Mais les oeuvres qui directement trouvent leur raison d’être dans la conscience que l’artiste a de la nature sont ses sculptures.
Dans la série intitulée « Hommage au règne animal et végétal » nous croyons voir des curieux trophées. Deux matériaux différents : la corne brute de cervidé ou bovidé et la forme façonnée par la main de l’artiste dans le grès. Associés, ils sont déposés sur un socle en bois.
Comme la célèbre « Tête de taureau »de 1942 réalisée par Picasso au moyen d’une selle et d’un guidon de vélo. Comme au milieu du 16ème siècle, le peintre maniériste Giuseppe Arcimboldo assemble des fruits pour réaliser des portraits. Détourner des objets trouvés pour créer une image poétique, c’est une technique, c’est du langage artistique.
Seulement les assemblages réalisés par Didier Figent se situent en marge d’une telle esthétique purement formelle. Elles provoquent chez le spectateur un sentiment différent. Une sorte d’étrangeté trouble l’imagination comme à la vue d’un menhir au détour d’une promenade en forêt. Investi d’une fonction extra- artistique, l’objet n’est plus un pur paraître destiné à émouvoir, à épater comme une œuvre d’art profane… Il devient une quête, point d’interrogation d’ordre moral, un vœu, une présence totémique.
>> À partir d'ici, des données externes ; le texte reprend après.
(** * Autonomous Personal Task Planner Bot: a shallow embedding

    The Python module [autonomous_task_planner.py] is embedded as state-passing
    functions over an explicit [World]: the process environment, the wall
    clock, the language-model and HTTP collaborators and the log.  Python
    exceptions are an explicit outcome ([Raise]), [try]/[except Exception]
    is [try_except], which lets pass what is no instance of [Exception],
    and the dictionaries the agents hand to each other are insertion-ordered
    association lists. *)

From Stdlib Require Import ZArith List String Bool Lia.
Import ListNotations.
Open Scope string_scope.
Open Scope Z_scope.
Set Warnings "-register-all".

(** ** Python values *)

(** The values that flow through the agents' [Dict[str, Any]] results.
    [VFloat us] is a float, kept exactly as the count of its millionths (the
    microseconds of a [timedelta.total_seconds()]); [VIso t] is the string
    [datetime.isoformat()] of the instant [t]; [VData c fs] is an instance of
    the dataclass [c] with fields [fs]. *)
Inductive value : Type :=
| VNone
| VBool (b : bool)
| VInt (n : Z)
| VFloat (us : Z)
| VStr (s : string)
| VIso (t : Z)
| VList (xs : list value)
| VDict (kvs : list (string * value))
| VData (cls : string) (fields : list (string * value)).

Definition dict := list (string * value).

(** Python truth value testing ([bool(v)], [if v:], [not v]). *)
Definition truthy (v : value) : bool :=
  match v with
  | VNone => false
  | VBool b => b
  | VInt n => negb (n =? 0)
  | VFloat us => negb (us =? 0)
  | VStr s => negb (s =? EmptyString)%string
  | VIso _ => true
  | VList xs => match xs with [] => false | _ => true end
  | VDict kvs => match kvs with [] => false | _ => true end
  | VData _ _ => true
  end.

(** [d.get(k)] on the items of a dict: [None] when the key is absent. *)
Fixpoint lookup (k : string) (d : dict) : option value :=
  match d with
  | [] => None
  | (k', v) :: d' => if (k' =? k)%string then Some v else lookup k d'
  end.

(** [d.get(k, default)]. *)
Definition get_default (k : string) (default : value) (d : dict) : value :=
  match lookup k d with Some v => v | None => default end.

(** [d[k] = v]: replaces the value in place when the key exists, appends
    the key otherwise (dicts keep insertion order). *)
Fixpoint store (k : string) (v : value) (d : dict) : dict :=
  match d with
  | [] => [(k, v)]
  | (k', v') :: d' =>
      if (k' =? k)%string then (k', v) :: d' else (k', v') :: store k v d'
  end.

(** [len(v)] for the sized values; [None] where Python raises [TypeError].
    The isoformat string of an instant has 19 characters
    (YYYY-MM-DDTHH:MM:SS) when its microsecond is 0 and 26 otherwise. *)
Definition len (v : value) : option Z :=
  match v with
  | VStr s => Some (Z.of_nat (String.length s))
  | VIso t => Some (if t mod 1000000 =? 0 then 19 else 26)
  | VList xs => Some (Z.of_nat (List.length xs))
  | VDict kvs => Some (Z.of_nat (List.length kvs))
  | _ => None
  end.

(** [type(v).__name__]. *)
Definition type_name (v : value) : string :=
  match v with
  | VNone => "NoneType"
  | VBool _ => "bool"
  | VInt _ => "int"
  | VFloat _ => "float"
  | VStr _ => "str"
  | VIso _ => "str"
  | VList _ => "list"
  | VDict _ => "dict"
  | VData cls _ => cls
  end.

(** The first character of the isoformat string of the instant [t],
    counted in microseconds from 1970-01-01T00:00:00: the thousands of its
    year. *)
Definition iso_first_char (t : Z) : string :=
  if t <? -30610224000000000 then "0"
  else if t <? 946684800000000 then "1"
  else if t <? 32503680000000000 then "2"
  else if t <? 64060588800000000 then "3"
  else if t <? 95617584000000000 then "4"
  else if t <? 127174492800000000 then "5"
  else if t <? 158731488000000000 then "6"
  else if t <? 190288396800000000 then "7"
  else if t <? 221845392000000000 then "8"
  else "9".

(** ** Exceptions *)

(** An instance of a subclass of Python's [Exception], the class every
    handler of the module names: its class and its [str(e)]. *)
Record exn : Type := mk_exn { exn_class : string; exn_str : string }.

Definition ValueError (msg : string) : exn := mk_exn "ValueError" msg.
(** [str(KeyError(k))] is [repr(k)]: the key between quotes. *)
Definition KeyError (k : string) : exn := mk_exn "KeyError" ("'" ++ k ++ "'").
Definition TypeError (msg : string) : exn := mk_exn "TypeError" msg.
Definition IndexError (msg : string) : exn := mk_exn "IndexError" msg.
Definition AttributeError (msg : string) : exn := mk_exn "AttributeError" msg.

(** What a [raise] raises: an instance of [Exception], or an instance of
    another subclass of [BaseException] ([KeyboardInterrupt], [SystemExit],
    [GeneratorExit], [asyncio.CancelledError]), which [except Exception]
    does not catch. *)
Inductive raised : Type :=
| Exception (e : exn)
| NonException (cls : string) (msg : string).
Coercion Exception : exn >-> raised.

Definition KeyboardInterrupt : raised :=
  NonException "KeyboardInterrupt" EmptyString.

(** The outcome of evaluating an expression of the module: its value, or
    the instance of [Exception] the evaluation raises. *)
Inductive res (A : Type) : Type :=
| Returns (a : A)
| Raises (e : exn).
Arguments Returns {A} a.
Arguments Raises {A} e.

(** The outcome of running a function of the module. *)
Inductive outcome (A : Type) : Type :=
| Ok (a : A)
| Raise (e : raised).
Arguments Ok {A} a.
Arguments Raise {A} e.

(** ** The world outside the module *)

Inductive level : Type := INFO | WARNING | ERROR.

(** One record emitted through [logging]: the logger's name, the level, the
    literal text of the f-string and the values interpolated into it. *)
Record LogRecord : Type :=
  mk_log { lr_logger : string; lr_level : level;
           lr_text : string; lr_args : list value }.

(** [times], [gemini] and [http] are the successive readings of
    [datetime.now()], outcomes of the requests to the language model and of
    the weather request; [ticks], [gemini_calls] and [http_calls] count the
    readings consumed so far.  The outcome [gemini w k] of a request is the
    text of the answer, or the exception raised by [generate_content] or by
    reading [.text] of the response it returned; [response_blocked w k]
    tells, of a failure, that [generate_content] returned and it is
    [.text] that raises.  The failures of the collaborators are instances
    of [Exception]. *)
Record World : Type := mk_world {
  environ : list (string * string);
  files : string -> option value;
  cron : option exn;
  times : nat -> Z;
  gemini : nat -> exn + string;
  response_blocked : nat -> bool;
  http : nat -> exn + value;
  ticks : nat;
  gemini_calls : nat;
  http_calls : nat;
  genai_key : value;
  log : list LogRecord
}.

Definition with_ticks (n : nat) (w : World) : World :=
  mk_world (environ w) (files w) (cron w) (times w) (gemini w)
           (response_blocked w) (http w)
           n (gemini_calls w) (http_calls w) (genai_key w) (log w).
Definition with_gemini_calls (n : nat) (w : World) : World :=
  mk_world (environ w) (files w) (cron w) (times w) (gemini w)
           (response_blocked w) (http w)
           (ticks w) n (http_calls w) (genai_key w) (log w).
Definition with_http_calls (n : nat) (w : World) : World :=
  mk_world (environ w) (files w) (cron w) (times w) (gemini w)
           (response_blocked w) (http w)
           (ticks w) (gemini_calls w) n (genai_key w) (log w).
Definition with_genai_key (k : value) (w : World) : World :=
  mk_world (environ w) (files w) (cron w) (times w) (gemini w)
           (response_blocked w) (http w)
           (ticks w) (gemini_calls w) (http_calls w) k (log w).
Definition with_log (l : list LogRecord) (w : World) : World :=
  mk_world (environ w) (files w) (cron w) (times w) (gemini w)
           (response_blocked w) (http w)
           (ticks w) (gemini_calls w) (http_calls w) (genai_key w) l.
Lemma C5_assembled_symmetric_witness :
  exists G,
    ExpList.GenGlobalMatrixFull Examples.line_exp Examples.key_mass
                                Examples.l2g_line = Ok G
    /\ ExpList.GmatGetValue G 0 1 = ExpList.GmatGetValue G 1 0.
Proof.
  destruct (C5_assembled_symmetric Examples.line_exp Examples.key_mass
              Examples.l2g_line) as (G & HG & Hsym).
  - simpl; lia.
  - right. split; [apply _ |]. repeat constructor;
      intros [|[|i]] [|[|j]]; reflexivity.
  - exists G. split; [exact HG |]. apply Hsym; lia.
Defined.

(** ** The conjugate-gradient solve *)

Section CGClaims.
Context {F : Type} `{Scalar F} `{ErrorUtil}.
Import GlobalLinSysIterative.
Variable env : Env F.

Lemma Zero_lookup (n : nat) (x : list F) (i : nat) :
  Zero n x !! i
  = if decide (i < n /\ i < length x)%nat then Some fzero else x !! i.
Proof.
  unfold Zero.
  rewrite (foldl_insert_lookup (fun _ => fzero)).
  repeat case_decide; try done; lia.
Qed.

Lemma Zero_length (n : nat) (x : list F) : length (Zero n x) = length x.
Proof.
  unfold Zero. generalize (seq 0 n). intros l. revert x.
  induction l as [|i l IH]; intros x; simpl; [done |].
  by rewrite IH, length_insert.
Qed.

Lemma early_exit_state (fuel : nat) (nGlobal : Z)
    (pInput pOut : list F) (nDir : Z) :
  zero_residual env nGlobal pInput nDir = true ->
  v_SolveLinearSystem env fuel nGlobal pInput pOut nDir
  = Returned
      (set_out (Zero (Z.to_nat (nGlobal - nDir)) pOut)
               (init_state (preconditioner env) nGlobal nDir pInput pOut)).
Proof.
  intros Hzero. unfold v_SolveLinearSystem.
  unfold zero_residual in Hzero. simpl in *. by rewrite Hzero.
Qed.

(** C8. When the squared norm of the initial residual is below the zero
    tolerance the solve returns at once, whatever the fuel: the first
    [nNonDir] entries of the output array are zero, the others are
    untouched, and no pass of the loop was made (no operator evaluation,
    no reduction, [k = 0]). *)
Theorem C8_zero_residual_early_exit (fuel : nat) (nGlobal : Z)
    (pInput pOut : list F) (nDir : Z) :
  let nNonDir := Z.to_nat (nGlobal - nDir) in
  zero_residual env nGlobal pInput nDir = true ->
  exists st,
    v_SolveLinearSystem env fuel nGlobal pInput pOut nDir = Returned st
    /\ pOutput st = Zero nNonDir pOut
    /\ length (pOutput st) = length pOut
    /\ (forall i, (i < nNonDir)%nat -> (i < length pOut)%nat ->
                  pOutput st !! i = Some fzero)
    /\ (forall i, (nNonDir <= i)%nat -> pOutput st !! i = pOut !! i)
    /\ k st = 0 /\ matmuls st = 0%nat /\ reductions st = 0%nat.
Proof.
  intros nNonDir Hzero.
  rewrite early_exit_state by done. fold nNonDir.
  eexists; split; [reflexivity |]. simpl.
  split; [done |].
  split; [apply Zero_length |].
  split; [| split].
  - intros i Hi Hlen. rewrite Zero_lookup. case_decide; [done | lia].
  - intros i Hi. rewrite Zero_lookup. case_decide; [lia | done].
  - done.
Qed.
(** * Assistant diagrammes en barres: the rule engine of [app.py]

    A shallow embedding of the help engine of the Streamlit application
    ([guardrails], [analyze_data], [give_hint], [reset_hints]), of the
    step-2 extraction loop, of the "Valider l'étape" handlers and of the
    step-5 report, followed by the properties proved about them.

    Python values are modelled as follows.
    - [str] is a list of Unicode code points ([N]); source literals are
      written as UTF-8 Rocq strings and decoded by [lit].
    - [int] is [Z] (Python integers are unbounded).
    - [float] is [pyfloat]: a dyadic number [m * 2^e], an infinity or a NaN.
      [maxv / 8] rounds to binary64 and raises [OverflowError] beyond the
      range of a double, which is what [int_truediv_8] does.
    - a raised exception is the [Raised] outcome of [result].
    - the builtins whose tables are part of the Unicode database
      ([str.lower], the digits accepted by [int] on a [str]) and the
      shortest [repr] of a float are variables of the sections that use
      them; [ascii_lower] and [ascii_int_of_str] are instances that agree
      with Python on ASCII text.
    - the widgets of the page are the environment: a run of the script
      takes the values they return ([widgets]) and the button that was
      clicked ([click]). *)

From Stdlib Require Import ZArith Lia Ascii String DecimalString.
From stdpp Require Import base decidable option numbers list strings gmap.

Local Open Scope Z_scope.

(** ** Strings as lists of code points *)

Module PyStr.

Definition codepoint := N.
Definition str := list codepoint.

(** UTF-8 decoding of a source literal (well-formed input assumed; a
    malformed byte is kept as it is). *)
Fixpoint utf8_decode (s : string) : str :=
  match s with
  | EmptyString => []
  | String a rest =>
      let b := N_of_ascii a in
      if (b <? 192)%N then b :: utf8_decode rest
      else if (b <? 224)%N then
        match rest with
        | String a1 r1 =>
            ((b - 192) * 64 + (N_of_ascii a1 - 128))%N :: utf8_decode r1
        | EmptyString => [b]
        end
      else if (b <? 240)%N then
        match rest with
        | String a1 (String a2 r2) =>
            ((b - 224) * 4096 + (N_of_ascii a1 - 128) * 64
             + (N_of_ascii a2 - 128))%N :: utf8_decode r2
        | _ => [b]
        end
      else
        match rest with
        | String a1 (String a2 (String a3 r3)) =>
            ((b - 240) * 262144 + (N_of_ascii a1 - 128) * 4096
             + (N_of_ascii a2 - 128) * 64 + (N_of_ascii a3 - 128))%N
            :: utf8_decode r3
        | _ => [b]
        end
  end.

Definition lit (s : string) : str := utf8_decode s.

(** [str.isspace] for one code point: the white-space set of CPython's
    [_PyUnicode_IsWhitespace]. *)
Definition is_space (c : codepoint) : bool :=
  ((9 <=? c) && (c <=? 13) || (28 <=? c) && (c <=? 32)
   || (c =? 133) || (c =? 160) || (c =? 5760)
   || (8192 <=? c) && (c <=? 8202)
   || (c =? 8232) || (c =? 8233) || (c =? 8239) || (c =? 8287)
   || (c =? 12288))%N.

Fixpoint lstrip (s : str) : str :=
  match s with
  | c :: t => if is_space c then lstrip t else s
  | [] => []
  end.

Definition rstrip (s : str) : str := reverse (lstrip (reverse s)).

(** [s.strip()] *)
Definition strip (s : str) : str := rstrip (lstrip s).

Fixpoint starts_with (p s : str) : bool :=
  match p, s with
  | [], _ => true
  | a :: p', b :: s' => bool_decide (a = b) && starts_with p' s'
  | _ :: _, [] => false
  end.

(** [needle in hay] *)
Fixpoint contains (needle hay : str) : bool :=
  starts_with needle hay ||
  match hay with
  | [] => false
  | _ :: t => contains needle t
  end.

(** [sep.join(parts)] *)
Fixpoint join (sep : str) (parts : list str) : str :=
  match parts with
  | [] => []
  | [p] => p
  | p :: rest => p ++ sep ++ join sep rest
  end.

Definition of_ascii_string (s : string) : str :=
  (fun a => N_of_ascii a) <$> list_ascii_of_string s.

(** [str(z)] for an integer: decimal digits with a leading minus sign. *)
Definition str_of_Z (z : Z) : str :=
  of_ascii_string (NilZero.string_of_int (Z.to_int z)).

(** The line feed of ["\n".join(...)]. *)
Definition NEWLINE : str := [10%N].

Definition is_ascii (c : codepoint) : bool := (c <? 128)%N.

(** [str.lower] on an ASCII code point. *)
Definition ascii_lower_cp (c : codepoint) : codepoint :=
  if ((65 <=? c) && (c <=? 90))%N then (c + 32)%N else c.

End PyStr.
Import PyStr.

(** ** Floats and the numeric builtins *)

Inductive pyfloat :=
  | FFinite (m e : Z)      (* the number m * 2^e *)
  | FInf (negative : bool)
  | FNan.

(** Division of a non-negative [m] by [2^k] rounded to the nearest integer,
    ties to the even one. *)
Definition round_half_even_shift (m k : Z) : Z :=
  if k <=? 0 then m * 2 ^ (- k)
  else
    let q := Z.shiftr m k in
    let r := Z.land m (Z.ones k) in
    let half := 2 ^ (k - 1) in
    if r <? half then q
    else if half <? r then q + 1
    else if Z.even q then q else q + 1.

(** The binary64 number nearest to [m * 2^e] (ties to even): at most 53
    significant bits, exponent at least -1074; [None] when the rounded
    magnitude reaches [2^1024] (overflow). *)
Definition round_to_double (m e : Z) : option pyfloat :=
  let a := Z.abs m in
  if a =? 0 then Some (FFinite 0 0)
  else
    let bits := Z.log2 a + 1 in
    let shift := Z.max 0 (Z.max (bits - 53) (- 1074 - e)) in
    let a' := round_half_even_shift a shift in
    let e' := e + shift in
    if 1024 <? Z.log2 a' + 1 + e' then None
    else Some (FFinite (Z.sgn m * a') e').

(** [n / 8] on an integer [n]: the correctly rounded quotient, or
    [OverflowError]. *)
Definition int_truediv_8 (n : Z) : option pyfloat := round_to_double n (- 3).

(** [round(x)] on a float: nearest integer, ties to even; infinities and
    NaN raise. *)
Definition py_round (x : pyfloat) : option Z :=
  match x with
  | FFinite m e => Some (Z.sgn m * round_half_even_shift (Z.abs m) (- e))
  | _ => None
  end.

(** [int(x)] on a float: truncation toward zero; infinities and NaN raise. *)
Definition int_of_float (x : pyfloat) : option Z :=
  match x with
  | FFinite m e =>
      Some (if 0 <=? e then m * 2 ^ e else Z.quot m (2 ^ (- e)))
  | _ => None
  end.

(** ** Values, exceptions and coercions *)

(** The values a count cell or a category cell can hold. *)
Inductive pyval :=
  | PInt (z : Z)
  | PBool (b : bool)
  | PFloat (x : pyfloat)
  | PStr (s : str)
  | PNone.

Inductive exn := ValueError | TypeError | OverflowError.

(** The outcome of a computation that can raise. *)
Inductive result (A : Type) :=
  | Ok (a : A)
  | Raised (e : exn).
Arguments Ok {A} a.
Arguments Raised {A} e.

#[global] Instance result_ret : MRet result := fun A a => Ok a.
#[global] Instance result_bind : MBind result := fun A B f m =>
  match m with
  | Ok a => f a
  | Raised e => Raised e
  end.

Definition of_option {A : Type} (e : exn) (o : option A) : result A :=
  match o with
  | Some a => Ok a
  | None => Raised e
  end.

(** Evaluation of a list comprehension whose element expression can raise:
    left to right, the first exception ends it. *)
Fixpoint traverse {A B : Type} (f : A -> result B) (l : list A)
    : result (list B) :=
  match l with
  | [] => Ok []
  | x :: t => y ← f x; ys ← traverse f t; mret (y :: ys)
  end.

(** [sum(ints)]: a left fold from 0. *)
Definition py_sum (ints : list Z) : Z := foldl Z.add 0 ints.

(** [max(ints)] on a non-empty list (0 stands for the [ValueError] of the
    empty list, which [analyze_data] never asks for). *)
Definition py_max (ints : list Z) : Z :=
  match ints with
  | [] => 0
  | x :: t => foldl Z.max x t
  end.

(** ASCII decimal digits, with single underscores between digits. *)
Fixpoint parse_digits (acc : Z) (after_digit : bool) (s : str) : option Z :=
  match s with
  | [] => if after_digit then Some acc else None
  | c :: t =>
      if ((48 <=? c) && (c <=? 57))%N
      then parse_digits (10 * acc + (Z.of_N c - 48)) true t
      else if (c =? 95)%N && after_digit then parse_digits acc false t
      else None
  end.

(** [int(s)] for an ASCII string; beyond ASCII Python also accepts the
    other Unicode decimal digits. *)
Definition ascii_int_of_str (s : str) : option Z :=
  match strip s with
  | 43%N :: t => parse_digits 0 false t
  | 45%N :: t => Z.opp <$> parse_digits 0 false t
  | t => parse_digits 0 false t
  end.

(** [s.lower()] for an ASCII string; other code points are left as they
    are, where Python follows the Unicode case tables. *)
Definition ascii_lower (s : str) : str := ascii_lower_cp <$> s.

(** ** Messages *)

Definition REFUSAL : str :=
  lit "Je ne peux pas produire le diagramme ni fournir du code de tracé. Je peux t'aider à le construire, étape par étape.".

Definition MSG_DUPLICATES : str :=
  lit "Catégories en doublon ou variantes d'orthographe : harmonise la casse/accents.".
Definition MSG_NON_INTEGER : str :=
  lit "Effectifs non entiers : assure-toi que chaque effectif est un entier.".
Definition MSG_NEGATIVE : str :=
  lit "Effectifs négatifs détectés : vérifie la saisie.".
Definition MSG_NULL_SUM : str :=
  lit "Somme nulle : vérifie que les effectifs ne sont pas vides ou tous nuls.".

Definition HINT_FALLBACK : str :=
  lit "Teste d'abord ta propre idée, puis reviens avec ton choix justifié.".
Definition HINT_SCALE : str :=
  lit "Indice : vise ~8 à 12 graduations régulières sur l'axe vertical. Choisis un pas qui dépasse légèrement l'effectif max quand on multiplie par le nombre de graduations.".
Definition HINT_LABELS : str :=
  lit "Indice : un bon titre = [verbe d'action] + [variable] + [population] + [contexte/année].".
Definition HINT_DATA : str :=
  lit "Indice : liste d'abord les catégories uniques, puis additionne les effectifs de catégories homonymes (casse/accents).".
Definition HINT_DEFAULT : str :=
  lit "Indice : vérifie la cohérence des totaux et l'uniformité des catégories.".

Definition MAX_HINTS_PER_STEP : Z := 1.

Definition BANNED_PHRASES : list str :=
  lit <$> [ "fais le graphique"; "trace le graphique"; "tracer";
            "donne le code"; "code complet"; "plot"; "matplotlib"; "ggplot";
            "fais-le à ma place" ]%string.

(** The [stats] dictionary returned by [analyze_data]. *)
Definition mk_stats (total maxv suggested_step rounded_top : Z)
    : gmap string Z :=
  <["total" := total]> (<["max" := maxv]>
    (<["suggested_step" := suggested_step]>
      (<["rounded_top" := rounded_top]> ∅))).

(** ** The engine *)

Section Engine.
Par-delà les explications de la science, l’artiste capte les messages de la nature. Il les reçoit mystérieux, justes, efficaces….
Pour le scientifique, le Cosmos est un matériau. Pour le poète une source de contemplation, pour Didier Figent le sentiment cosmique appartient à sa propre histoire.
Sa personnalité n’obéit pas seulement aux exigences du métier de sculpteur, mais à l’inconscient « culturel » dont elle est issue. Mystiques, ésotériques, d’autres forces la traversent. Le sculpteur dit ouvertement que quelque chose travaille à sa place. Il n’est qu’un passeur.
Sa conscience est ouverture au monde. Son expérience intime avec les éléments naturels il la vit en tant que don. Comme possédé par des forces extérieures il travaille à partir du mois de janvier jusqu’au mois de mars avec une incroyable énergie. Il se laisse faire. Sa sculpture murmure une litanie chamanique.
Dans cette autre série : « Hommage au règne minéral » aussi.
Les objets sont constitués des facettes s’imbriquant les unes dans les autres. Comme leur nom l’indique, ce sont des Cristaux. La pièce intitulée « Cristal de terre nr. 2 » paraît particulièrement suggestive. À l’image d’un papier écrasé entre les mains, elle garde la mémoire de l’énergie de celui qui l’a comprimée.
L’originalité de l’art de Didier Figent prend place dans un entre deux, entre chien et loup.